What you need to do:
Whenever a line of the records below contains the word "local", copy that line.

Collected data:
(** The element types the templates are instantiated at.  [complex64] is
    [cuComplex] on CUDA and [hipFloatComplex] on HIP, [complex128] is
    [cuDoubleComplex] and [hipDoubleComplex]. *)
Inductive elem : Type := float | double | complex64 | complex128.

Inductive ctype : Type :=
| c_int
| c_elem (e : elem).

Definition sizeof (t : ctype) : Z :=
  match t with
  | c_int => 4
  | c_elem float => 4
  | c_elem double => 8
  | c_elem complex64 => 8
  | c_elem complex128 => 16
  end.

(** A typed pointer: the [intptr_t] it was cast from and the number of
    elements it has been advanced by since. *)
Record ptr : Type := Ptr { pointee : ctype; base : Z; offset : Z }.

Definition reinterpret_cast (t : ctype) (a : Z) : ptr := Ptr t a 0.

(** [p += n] *)
Definition ptr_add (p : ptr) (n : Z) : ptr :=
  Ptr (pointee p) (base p) (offset p + n).

(** The byte address a pointer designates. *)
Definition address (p : ptr) : Z := base p + sizeof (pointee p) * offset p.

(** A local variable of status type: declared without initialiser, then
    assigned in the loop body. *)
Inductive local : Type :=
| Uninit
| Init (z : Z).

(* ===================================================================== *)
(** * Part II. The loop shared by the dispatchers                        *)
(* ===================================================================== *)

(** Every dispatcher runs
<<
    for (int i=0; i<batch_size; i++) {
        status = func(...current pointers...);
        if (status != 0) break;
        ...advance the pointers...
    }
    return status;
>>
    [call] builds the argument list from the loop variables, [advance] is
    the pointer arithmetic after a successful call, [remaining] counts the
    iterations for which [i < batch_size] still holds.  The result is the
    world the vendor calls leave behind, the calls made in order, and the
    value of [status] at [return]. *)
Section BatchLoop.
Context {World Vars Args : Type}.
Variable func : World -> Args -> World * Z.
Variable call : Vars -> Args.
Variable advance : Vars -> Vars.

Fixpoint batch_loop (remaining : nat) (w : World) (v : Vars) (status : local)
  : World * list Args * local :=
  match remaining with
  | O => (w, [], status)
  | S r =>
      let '(w', st) := func w (call v) in
      if st =? 0
      then let '(w'', calls, ret) := batch_loop r w' (advance v) (Init st) in
           (w'', call v :: calls, ret)
      else (w', [call v], Init st)
  end.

Reply to the exercise:
(** A local variable of status type: declared without initialiser, then
Inductive local : Type :=
Fixpoint batch_loop (remaining : nat) (w : World) (v : Vars) (status : local)
  : World * list Args * local :=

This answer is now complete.